Depression is often a physical, mental and emotional response to the suppression of emotions. At some point in our lives we all experience feelings of sadness, grief, loss of desire or stress in response to specific situations and these feelings resolve in a relatively short period of time. Depression, however, occurs when feelings of sadness, worthlessness, hopelessness, guilt, despair, or shame persist overtime and/or interfere with daily living. People who experience regular or chronic depression might also experience physical symptoms such as: insomnia, oversleeping, significant changes in weight, fatigue, difficulty making decisions, loss of desire to participate in things that were once found enjoyable, thoughts of suicide, or chronic pain. Experiences of depression range from a moderate disturbance to severe debilitation. Depression can present in a variety of forms and does not resolve without treatment.
Underneath depression are immobilized emotions of sadness, anger and/or fear. Depression most often arrises as a result of a disturbing life experience(s) and the suppression of emotions associated with that disturbing experience(s).

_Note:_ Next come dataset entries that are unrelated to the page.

(* ===== verification/VmRefs.v ===== *)
(** * VmRefs: counting the references of page tables to physical pages

    [refs m D i] is the number of references to page [i] from the page directories [D]:
    one for each directory that is [i], one for each user page directory entry and one for
    each user page table entry that points to [i].  The lemmas give the effect of each
    elementary change of a table on that number. *)

From S2P Require Import Prelude Layout KState.

(** The page directory entries below [PDX(UTOP)] belong to the environment. *)
Definition NUPDE : Z := PDX UTOP.

Definition upde : list Z := seqZ 0 NUPDE.
Definition ptes : list Z := seqZ 0 NPTENTRIES.

Definition pte_ref (m : memory) (pt i y : Z) : Z :=
  ind (present (rdw m pt y) && (pgn (rdw m pt y) =? i)).
Definition pte_refs (m : memory) (pt i : Z) : Z := zsum (pte_ref m pt i) ptes.
Definition pde_refs (m : memory) (d i x : Z) : Z :=
  if present (rdw m d x) then ind (pgn (rdw m d x) =? i) + pte_refs m (pgn (rdw m d x)) i else 0.
Definition root_refs (m : memory) (i d : Z) : Z := ind (d =? i) + zsum (pde_refs m d i) upde.
Definition refs (m : memory) (D : list Z) (i : Z) : Z := zsum (root_refs m i) D.

(** Page [p] is the page table of entry [x] of directory [d]. *)
Definition pt_of (m : memory) (D : list Z) (d x p : Z) : Prop :=
  d ∈ D /\ x ∈ upde /\ present (rdw m d x) = true /\ pgn (rdw m d x) = p.
Definition is_pt (m : memory) (D : list Z) (p : Z) : Prop := exists d x, pt_of m D d x p.
Definition is_table (m : memory) (D : list Z) (p : Z) : Prop := p ∈ D \/ is_pt m D p.

Lemma NUPDE_eq : NUPDE = 955.
Proof. done. Qed.

Lemma elem_upde x : x ∈ upde <-> 0 <= x < 955.
Proof. unfold upde. rewrite elem_of_seqZ, NUPDE_eq. done. Qed.
Lemma elem_ptes y : y ∈ ptes <-> 0 <= y < 1024.
Proof. unfold ptes, NPTENTRIES. rewrite elem_of_seqZ. done. Qed.
Lemma NoDup_upde : NoDup upde.
Proof. apply NoDup_seqZ. Qed.
Lemma NoDup_ptes : NoDup ptes.
Proof. apply NoDup_seqZ. Qed.

(** ** Signs and lower bounds *)

Section bounds.
Context (m : memory) (D : list Z).

Lemma pte_refs_nonneg pt i : 0 <= pte_refs m pt i.
Proof. apply zsum_nonneg. intros. apply ind_range. Qed.

Lemma pde_refs_nonneg d i x : 0 <= pde_refs m d i x.
Proof.
  unfold pde_refs. destruct (present _); [|lia].
  pose proof (ind_range (pgn (rdw m d x) =? i)).
  pose proof (pte_refs_nonneg (pgn (rdw m d x)) i). lia.
Qed.

Lemma root_refs_nonneg i d : 0 <= root_refs m i d.
Proof.
  unfold root_refs. pose proof (ind_range (d =? i)).
  assert (0 <= zsum (pde_refs m d i) upde); [|lia].
  apply zsum_nonneg. intros. apply pde_refs_nonneg.
Qed.

Lemma refs_nonneg i : 0 <= refs m D i.
Proof. apply zsum_nonneg. intros. apply root_refs_nonneg. Qed.

Lemma pde_refs_ge d x p : pt_of m D d x p -> 1 <= pde_refs m d p x.
Proof.
  intros (_ & _ & Hpr & <-). unfold pde_refs. rewrite Hpr, Z.eqb_refl.
  pose proof (pte_refs_nonneg (pgn (rdw m d x)) (pgn (rdw m d x))). cbn [ind]. lia.
Qed.

Lemma pde_sum_le d i x : x ∈ upde -> pde_refs m d i x <= zsum (pde_refs m d i) upde.
Proof. intros. apply zsum_elem_le; [|done]. intros. apply pde_refs_nonneg. Qed.

Lemma root_refs_le i d : d ∈ D -> root_refs m i d <= refs m D i.
Proof. intros. apply zsum_elem_le; [|done]. intros. apply root_refs_nonneg. Qed.

Lemma root_refs_self d : 1 <= root_refs m d d.
Proof.
  unfold root_refs. rewrite Z.eqb_refl.
  assert (0 <= zsum (pde_refs m d d) upde); [|cbn [ind]; lia].
  apply zsum_nonneg. intros. apply pde_refs_nonneg.
Qed.

Lemma root_refs_pt d x p : pt_of m D d x p -> ind (d =? p) + 1 <= root_refs m p d.
Proof.
  intros H. unfold root_refs. pose proof (pde_refs_ge _ _ _ H).
  destruct H as (_ & Hx & _). pose proof (pde_sum_le d p x Hx). lia.
Qed.

Lemma refs_root d : d ∈ D -> 1 <= refs m D d.
Proof. intros Hd. pose proof (root_refs_le d d Hd). pose proof (root_refs_self d). lia. Qed.

Lemma refs_pt p : is_pt m D p -> 1 <= refs m D p.
Proof.
  intros (d & x & H). pose proof (root_refs_pt _ _ _ H). destruct H as (Hd & _).
  pose proof (root_refs_le p d Hd). pose proof (ind_range (d =? p)). lia.
Qed.

Lemma refs_table p : is_table m D p -> 1 <= refs m D p.
Proof. intros [?|?]; [by apply refs_root|by apply refs_pt]. Qed.

(** A page referenced by a present page table entry is counted. *)
Lemma pte_pde_ge d x p y i :
  pt_of m D d x p -> y ∈ ptes -> present (rdw m p y) = true -> pgn (rdw m p y) = i ->
  ind (p =? i) + 1 <= pde_refs m d i x.
Proof.
  intros (_ & _ & Hpr & Hp) Hy Hq Hi. unfold pde_refs. rewrite Hpr, Hp.
  assert (pte_ref m p i y <= pte_refs m p i) as Hle.
  { apply zsum_elem_le; [|done]. intros. apply ind_range. }
  unfold pte_ref in Hle. rewrite Hq, Hi, Z.eqb_refl in Hle. cbn [ind andb] in Hle. lia.
Qed.

Lemma refs_pte d x p y i :
  pt_of m D d x p -> y ∈ ptes -> present (rdw m p y) = true -> pgn (rdw m p y) = i ->
  1 <= refs m D i.
Proof.
  intros H Hy Hq Hi. pose proof (pte_pde_ge _ _ _ _ _ H Hy Hq Hi).
  destruct H as (Hd & Hx & _). pose proof (root_refs_le i d Hd).
  pose proof (pde_sum_le d i x Hx). pose proof (ind_range (p =? i)).
  pose proof (ind_range (d =? i)). unfold root_refs in *. lia.
Qed.
End bounds.

(** ** A page referenced exactly once has exactly one referrer *)

Section unique.
Context (m : memory) (D : list Z).

Lemma pt_unique d x p d' x' :
  refs m D p = 1 -> pt_of m D d x p -> pt_of m D d' x' p -> d' = d /\ x' = x.
Proof.
  intros H1 H H'.
  destruct (decide (d' = d)) as [->|Hd].
  - split; [done|]. destruct (decide (x' = x)) as [|Hx]; [done|exfalso].
    pose proof (pde_refs_ge m D _ _ _ H). pose proof (pde_refs_ge m D _ _ _ H').
    destruct H as (Hd & Hxu & _), H' as (_ & Hxu' & _).
    pose proof (root_refs_le m D p d Hd).
    assert (pde_refs m d p x + pde_refs m d p x' <= zsum (pde_refs m d p) upde).
    { apply zsum_elem2_le; [|done..]. intros. apply pde_refs_nonneg. }
    pose proof (ind_range (d =? p)). unfold root_refs in *. lia.
  - exfalso. pose proof (root_refs_pt m D _ _ _ H). pose proof (root_refs_pt m D _ _ _ H').
    destruct H as (Hdu & _), H' as (Hdu' & _).
    assert (root_refs m p d + root_refs m p d' <= refs m D p).
    { apply zsum_elem2_le; [|done..]. intros. apply root_refs_nonneg. }
    pose proof (ind_range (d =? p)). pose proof (ind_range (d' =? p)). lia.
Qed.

Lemma pt_not_root d x p d' : refs m D p = 1 -> pt_of m D d x p -> d' ∈ D -> d' <> p.
Proof.
  intros H1 H Hd' ->. pose proof (root_refs_pt m D _ _ _ H). destruct H as (Hd & _).
  destruct (decide (p = d)) as [->|Hne].
  - rewrite Z.eqb_refl in *. pose proof (root_refs_le m D d d Hd). cbn [ind] in *. lia.
  - pose proof (root_refs_self m p).
    assert (root_refs m p d + root_refs m p p <= refs m D p).
    { apply zsum_elem2_le; [|done..]. intros. apply root_refs_nonneg. }
    pose proof (ind_range (d =? p)). lia.
Qed.

Lemma table_not_pte q d x p y :
  is_table m D q -> refs m D q = 1 -> pt_of m D d x p -> y ∈ ptes ->
  present (rdw m p y) = true -> pgn (rdw m p y) <> q.
Proof.
  intros Ht H1 H Hy Hq Hi.
  pose proof (pte_pde_ge m D _ _ _ _ _ H Hy Hq Hi) as Hge.
  destruct Ht as [Ht|(d' & x' & H')].
  - destruct (decide (q = d)) as [->|Hne].
    + destruct H as (Hd & Hx & _). pose proof (root_refs_le m D d d Hd).
      pose proof (pde_sum_le m d d x Hx). pose proof (ind_range (p =? d)).
      unfold root_refs in *. rewrite Z.eqb_refl in *. cbn [ind] in *. lia.
    + destruct H as (Hd & Hx & _). pose proof (pde_sum_le m d q x Hx).
      pose proof (root_refs_self m q).
      assert (root_refs m q d + root_refs m q q <= refs m D q).
      { apply zsum_elem2_le; [|done..]. intros. apply root_refs_nonneg. }
      pose proof (ind_range (p =? q)). pose proof (ind_range (d =? q)).
      unfold root_refs in *. lia.
  - assert (Hd := H). destruct Hd as (Hd & Hx & _).
    pose proof (pde_refs_ge m D _ _ _ H') as Hge'.
    assert (Hd' := H'). destruct Hd' as (Hd' & Hx' & _).
    pose proof (ind_range (p =? q)).
    destruct (decide (d' = d)) as [->|Hne].
    + destruct (decide (x' = x)) as [->|Hnx].
      * assert (q = p) as -> by (destruct H as (_ & _ & _ & <-), H' as (_ & _ & _ & <-); done).
        rewrite Z.eqb_refl in *. pose proof (root_refs_le m D p d Hd).
        pose proof (pde_sum_le m d p x Hx). pose proof (ind_range (d =? p)).
        unfold root_refs in *. cbn [ind] in *. lia.
      * pose proof (root_refs_le m D q d Hd). pose proof (ind_range (d =? q)).
        assert (pde_refs m d q x + pde_refs m d q x' <= zsum (pde_refs m d q) upde).
        { apply zsum_elem2_le; [|done..]. intros. apply pde_refs_nonneg. }
        unfold root_refs in *. lia.
    + pose proof (pde_sum_le m d q x Hx). pose proof (pde_sum_le m d' q x' Hx').
      assert (root_refs m q d + root_refs m q d' <= refs m D q).
      { apply zsum_elem2_le; [|done..]. intros. apply root_refs_nonneg. }
      pose proof (ind_range (d =? q)). pose proof (ind_range (d' =? q)).
      unfold root_refs in *. lia.
Qed.
End unique.

(** ** Effects of table updates *)

(** Memory that agrees on every table has the same references. *)
Lemma refs_frame m m' D i :
  (forall p y, is_table m D p -> rdw m' p y = rdw m p y) ->
  refs m' D i = refs m D i.
Proof.
  intros H. apply zsum_ext. intros d Hd. unfold root_refs. f_equal.
  apply zsum_ext. intros x Hx. unfold pde_refs. rewrite H by (by left).
  destruct (present _) eqn:Hpr; [|done]. f_equal.
  apply zsum_ext. intros y Hy. unfold pte_ref. rewrite H; [done|].
  right. by exists d, x.
Qed.

Lemma is_pt_frame m m' D p :
  (forall d x, d ∈ D -> x ∈ upde -> rdw m' d x = rdw m d x) ->
  is_pt m' D p <-> is_pt m D p.
Proof.
  intros H. split; intros (d & x & Hd & Hx & Hpr & Hp); exists d, x.
  - rewrite H in Hpr, Hp by done. by repeat split.
  - repeat split; [done..| |]; by rewrite H.
Qed.

(** Writing entry [y] of the page table [p]. *)
Lemma refs_set_pte m D d x p y v i :
  NoDup D -> refs m D p = 1 -> pt_of m D d x p -> y ∈ ptes ->
  refs (wrw m p y v) D i =
    refs m D i - pte_ref m p i y + ind (present v && (pgn v =? i)).
Proof.
  intros HD H1 Hpt Hy. assert (Hpt' := Hpt). destruct Hpt' as (Hd & Hx & Hpr & Hp).
  set (m' := wrw m p y v).
  assert (Hroot : forall d' x', d' ∈ D -> rdw m' d' x' = rdw m d' x').
  { intros d' x' Hd'. apply rdw_wrw_ne. left. pose proof (pt_not_root m D d x p d' H1 Hpt Hd'). done. }
  assert (Hother : forall d' x', d' ∈ D -> x' ∈ upde -> ~ (d' = d /\ x' = x) ->
            pde_refs m' d' i x' = pde_refs m d' i x').
  { intros d' x' Hd' Hx' Hne. unfold pde_refs. rewrite Hroot by done.
    destruct (present (rdw m d' x')) eqn:Hpr'; [|done]. f_equal.
    apply zsum_ext. intros y' Hy'. unfold pte_ref. unfold m'. rewrite rdw_wrw_ne; [done|].
    left. intros Heq. apply Hne.
    apply (pt_unique m D d x p d' x' H1 Hpt). by repeat split. }
  assert (Hthis : pde_refs m' d i x = pde_refs m d i x - pte_ref m p i y + ind (present v && (pgn v =? i))).
  { unfold pde_refs. rewrite Hroot by done. rewrite Hpr, Hp. unfold pte_refs.
    rewrite (zsum_update (pte_ref m p i) (pte_ref m' p i) ptes y NoDup_ptes Hy).
    - unfold pte_ref at 3. unfold m'. rewrite rdw_wrw_eq. lia.
    - intros y' _ Hne. unfold pte_ref, m'. rewrite rdw_wrw_ne by (right; congruence). done. }
  unfold refs.
  rewrite (zsum_update (root_refs m i) (root_refs m' i) D d HD Hd).
  - unfold root_refs at 3. rewrite (zsum_update (pde_refs m d i) (pde_refs m' d i) upde x NoDup_upde Hx).
    + rewrite Hthis. unfold root_refs. lia.
    + intros x' Hx' Hne. apply Hother; [done..|]. by intros [_ ?].
  - intros d' Hd' Hne. unfold root_refs. f_equal. apply zsum_ext. intros x' Hx'.
    apply Hother; [done..|]. by intros [? _].
Qed.

(** Writing entry [x] of the directory [d]: the old table's references go away and the new
    table's references come in. *)
Lemma refs_set_pde m D d x v i :
  NoDup D -> d ∈ D -> x ∈ upde -> (forall p, is_pt m D p -> p <> d) ->
  (present v = true -> pgn v <> d) ->
  refs (wrw m d x v) D i =
    refs m D i - pde_refs m d i x
    + (if present v then ind (pgn v =? i) + pte_refs m (pgn v) i else 0).
Proof.
  intros HD Hd Hx Hnpt Hv. set (m' := wrw m d x v).
  assert (Hpt : forall p, p <> d -> pte_refs m' p i = pte_refs m p i).
  { intros p Hne. apply zsum_ext. intros y _. unfold pte_ref, m'.
    rewrite rdw_wrw_ne by (left; congruence). done. }
  assert (Hsame : forall d' x', d' ∈ D -> x' ∈ upde -> ~ (d' = d /\ x' = x) ->
            pde_refs m' d' i x' = pde_refs m d' i x').
  { intros d' x' Hd' Hx' Hne. unfold pde_refs.
    replace (rdw m' d' x') with (rdw m d' x').
    2:{ unfold m'. rewrite rdw_wrw. destruct (decide _) as [[-> ->]|]; [by destruct Hne|done]. }
    destruct (present (rdw m d' x')) eqn:Hpr; [|done]. rewrite Hpt; [done|].
    apply Hnpt. exists d', x'. by repeat split. }
  assert (Hthis : pde_refs m' d i x =
            if present v then ind (pgn v =? i) + pte_refs m (pgn v) i else 0).
  { unfold pde_refs, m'. rewrite rdw_wrw_eq. destruct (present v) eqn:Hpr; [|done].
    fold m'. rewrite Hpt by auto. done. }
  unfold refs.
  rewrite (zsum_update (root_refs m i) (root_refs m' i) D d HD Hd).
  - unfold root_refs at 3. rewrite (zsum_update (pde_refs m d i) (pde_refs m' d i) upde x NoDup_upde Hx).
    + rewrite Hthis. unfold root_refs. lia.
    + intros x' Hx' Hne. apply Hsame; [done..|]. by intros [_ ?].
  - intros d' Hd' Hne. unfold root_refs. f_equal. apply zsum_ext. intros x' Hx'.
    apply Hsame; [done..|]. by intros [? _].
Qed.

Lemma refs_perm m D D' i : D ≡ₚ D' -> refs m D i = refs m D' i.
Proof. apply zsum_perm. Qed.

Lemma is_pt_perm m D D' p : D ≡ₚ D' -> is_pt m D p -> is_pt m D' p.
Proof.
  intros HD (d & x & Hd & H). exists d, x. split; [|done]. by rewrite <- HD.
Qed.

Lemma refs_cons m D d i : refs m (d :: D) i = root_refs m i d + refs m D i.
Proof. done. Qed.

(** A directory whose user half is empty only counts itself. *)
Lemma root_refs_empty m d i :
  (forall x, x ∈ upde -> present (rdw m d x) = false) -> root_refs m i d = ind (d =? i).
Proof.
  intros H. unfold root_refs. rewrite zsum_zero; [lia|].
  intros x Hx. unfold pde_refs. by rewrite H.
Qed.

Lemma pte_refs_empty m p i :
  (forall y, y ∈ ptes -> present (rdw m p y) = false) -> pte_refs m p i = 0.
Proof.
  intros H. apply zsum_zero. intros y Hy. unfold pte_ref. by rewrite H.
Qed.
(* ===== verification/UserMem.v ===== *)
(** * UserMem: [user_mem_check] grants access to exactly the addresses the page tables allow

    The functional specification of the pointer check of [kern/pmap.c] for address ranges
    that do not wrap around, and what the code does with ranges that do. *)

From S2P Require Import Prelude Layout KState Pmap VmRefs VmInv VmOps.

(** The directory in page [d] can be walked below [lim]: its entries point into physical
    memory. *)
Record dir_ok (s : kstate) (d lim : Z) : Prop := {
  do_npages : 0 < npages s <= 65536;
  do_page : 0 <= d < npages s;
  do_word : forall pg i, 0 <= rdw (mem s) pg i < 2^32;
  do_pde : forall va, 0 <= va < lim -> present (rdw (mem s) d (PDX va)) = true ->
    0 <= pgn (rdw (mem s) d (PDX va)) < npages s;
}.

(** The entry that governs [va]: the page table entry, or the directory entry of a huge page. *)
Definition entry (s : kstate) (d va : Z) : option Z :=
  let pde := rdw (mem s) d (PDX va) in
  if (pse_support s =? 1) && truth (pde .& PTE_PS) then Some pde
  else if present pde then Some (rdw (mem s) (pgn pde) (PTX va)) else None.

(** User code may access [va] with the permissions [perm]. *)
Definition user_ok (s : kstate) (d perm va : Z) : bool :=
  (va <? ULIM) &&
  match entry s d va with
  | Some e => e .& (perm .| PTE_P) =? perm .| PTE_P
  | None => false
  end.

Section walk.
Context (s : kstate) (d lim : Z) (Hdir : dir_ok s d lim).

Lemma pgdir_walk_entry va :
  0 <= va < lim -> exists r, pgdir_walk (kva d) va 0 s = Ret r s /\
    match r with
    | Some p => exists e, entry s d va = Some e /\ kload p s = Ret e s
    | None => entry s d va = None
    end.
Proof.
  intros Hva. destruct Hdir as [Hn Hd Hw Hp]. unfold pgdir_walk, entry. ks.
  rewrite !(kload_kva s) by auto with frame. ks.
  destruct (_ && _).
  { eexists. split; [done|]. eexists. split; [done|]. rewrite (kload_kva s); auto with frame. }
  fold (present (rdw (mem s) d (PDX va))).
  destruct (present (rdw (mem s) d (PDX va))) eqn:Hpr; [|by eexists].
  rewrite (kload_kva s) by auto with frame. ks.
  rewrite (KADDR_pte s) by (try (by apply Hp); auto with frame).
  eexists. split; [done|]. eexists. split; [done|].
  apply kload_kva; auto with frame.
Qed.

Lemma user_ok_page perm a b : 0 <= a -> a / 4096 = b / 4096 -> user_ok s d perm a = user_ok s d perm b.
Proof.
  intros Ha Hab. unfold user_ok, entry.
  replace (PDX b) with (PDX a).
  2:{ rewrite !PDX_div. replace 4194304 with (4096 * 1024) by lia.
      rewrite <- !Z.div_div by lia. by rewrite Hab. }
  replace (PTX b) with (PTX a) by (rewrite !PTX_div; by rewrite Hab).
  f_equal. destruct (Z.ltb_spec a ULIM), (Z.ltb_spec b ULIM); try done; dlia.
Qed.

Context (va perm end_ : Z) (Hend : end_ < 2^32) (Hlim : end_ <= lim).

(** The loop, from page [k] of the range on. *)
Lemma user_mem_check_loop_spec fuel start :
  0 <= start -> end_ = start + 4096 * Z.of_nat fuel -> start mod 4096 = 0 ->
  (user_mem_check_loop fuel (kva d) va start end_ (perm .| PTE_P) s = Ret 0 s /\
     forall a, start <= a < end_ -> user_ok s d perm a = true) \/
  exists a, start <= a < end_ /\ a mod 4096 = 0 /\ user_ok s d perm a = false /\
    (forall b, start <= b < a -> user_ok s d perm b = true) /\
    user_mem_check_loop fuel (kva d) va start end_ (perm .| PTE_P) s =
      Ret (- E_FAULT) (set_user_mem_check_addr (if a <? va then va else a) s).
Proof.
  revert start. induction fuel as [|fuel IH]; intros start Hs He Hal; cbn [user_mem_check_loop].
  { left. destruct (Z.ltb_spec start end_); [lia|]. split; [done|]. lia. }
  destruct (Z.ltb_spec start end_); [|lia].
  destruct (pgdir_walk_entry start ltac:(lia)) as (r & Hr & Hre). ks. rewrite Hr.
  assert (Hstep : user_ok s d perm start = true ->
    forall a, start <= a < start + 4096 -> user_ok s d perm a = true).
  { intros Hok a Ha. rewrite <- Hok. apply user_ok_page; [lia|dlia]. }
  destruct (user_ok s d perm start) eqn:Hok.
  - assert (Hnext : user_mem_check_loop fuel (kva d) va (u32 (start + PGSIZE)) end_ (perm .| PTE_P) s
        = user_mem_check_loop fuel (kva d) va (start + 4096) end_ (perm .| PTE_P) s).
    { rewrite u32_small by clia. done. }
    unfold user_ok in Hok. apply andb_true_iff in Hok as [Hul Hok].
    destruct (Z.leb_spec ULIM start); [lia|].
    destruct r as [p|]; [|by rewrite Hre in Hok]. destruct Hre as (e & Hre & Hp).
    rewrite Hre in Hok. rewrite Hp, Hok. cbn [negb]. rewrite Hnext.
    destruct (IH (start + 4096)) as [[Hl Ha]|(a & Ha & Ham & Hbad & Hall & Hl)]; [lia|lia|dlia| |].
    + left. rewrite Hl. split; [done|]. intros a ?.
      destruct (Z.lt_ge_cases a (start + 4096)); [apply Hstep; [done|lia]|apply Ha; lia].
    + right. exists a. rewrite Hl. split; [lia|]. split; [done|]. split; [done|]. split; [|done].
      intros b ?. destruct (Z.lt_ge_cases b (start + 4096)); [apply Hstep; [done|lia]|apply Hall; lia].
  - right. exists start. split; [lia|]. split; [done|]. split; [done|]. split; [lia|].
    unfold user_ok in Hok. destruct (Z.leb_spec ULIM start); [done|].
    destruct (Z.ltb_spec start ULIM); [|lia]. cbn [andb] in Hok.
    destruct r as [p|]; [|done]. destruct Hre as (e & Hre & Hp).
    rewrite Hre in Hok. by rewrite Hp, Hok.
Qed.
End walk.

Lemma user_mem_check_spec s i e d lim va len perm :
  dir_ok s d lim -> (va + len + 4095) / 4096 * 4096 <= lim -> envs s !! i = Some e -> env_pgdir e = kva d ->
  0 <= va -> 0 < len -> va + len <= 2^32 - 4096 -> 0 <= perm < 2^32 ->
  (user_mem_check i va len perm s = Ret 0 s /\
     forall a, va <= a < va + len -> user_ok s d perm a = true) \/
  exists a, va <= a < va + len /\ user_ok s d perm a = false /\
    (forall b, va <= b < a -> user_ok s d perm b = true) /\
    user_mem_check i va len perm s = Ret (- E_FAULT) (set_user_mem_check_addr a s).
Proof.
  intros Hdir Hlim Hi He Hva Hlen Hmax Hperm.
  unfold user_mem_check. rewrite (bind_Ret _ _ _ _ _ (get_env_eq s i e Hi)). rewrite He.
  rewrite (u32_small (va + len)), ROUNDDOWN_page, ROUNDUP_page by lia.
  rewrite (u32_small (perm .| PTE_P)).
  2:{ apply (lor_bound _ _ 32); unfold PTE_P; lia. }
  set (start := va / 4096 * 4096). set (end_ := (va + len + 4095) / 4096 * 4096).
  assert (Hs : start <= va < start + 4096) by (unfold start; dlia).
  assert (Hsa : start mod 4096 = 0) by (unfold start; dlia).
  assert (Hen : end_ - 4096 < va + len <= end_) by (unfold end_; dlia).
  assert (Hea : end_ mod 4096 = 0) by (unfold end_; dlia).
  unfold PGSIZE.
  destruct (user_mem_check_loop_spec s d lim Hdir va perm end_ ltac:(lia) Hlim
    (Z.to_nat ((end_ - start) / 4096)) start) as [[Hl Hall]|(a & Ha & Ham & Hbad & Hall & Hl)];
    [dlia|dlia|done| |].
  - left. split; [done|]. intros a Hb. apply Hall. lia.
  - right. exists (if a <? va then va else a). rewrite Hl.
    destruct (Z.ltb_spec a va) as [Hlt|Hge].
    + split; [lia|]. split; [|split; [lia|done]].
      rewrite <- Hbad. apply user_ok_page; [lia|dlia].
    + split; [dlia|]. split; [done|]. split; [|done]. intros b Hb. apply Hall. lia.
Qed.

As a psychotherapist, I work alongside the client to achieve relief in the present moment and reduce suffering overtime. This therapeutic approach is a collaborative, caring process of body-centered psychotherapy in which the client participates in feeling the sensations of their body, identifies emotions, names any attachments or associations with those emotions, and allows stored emotions to move through the body, thereby offering relief. An integrated process using several treatment therapies may include: psychological education, somatic therapy, mindfulness, nature therapy, and EMDR therapy.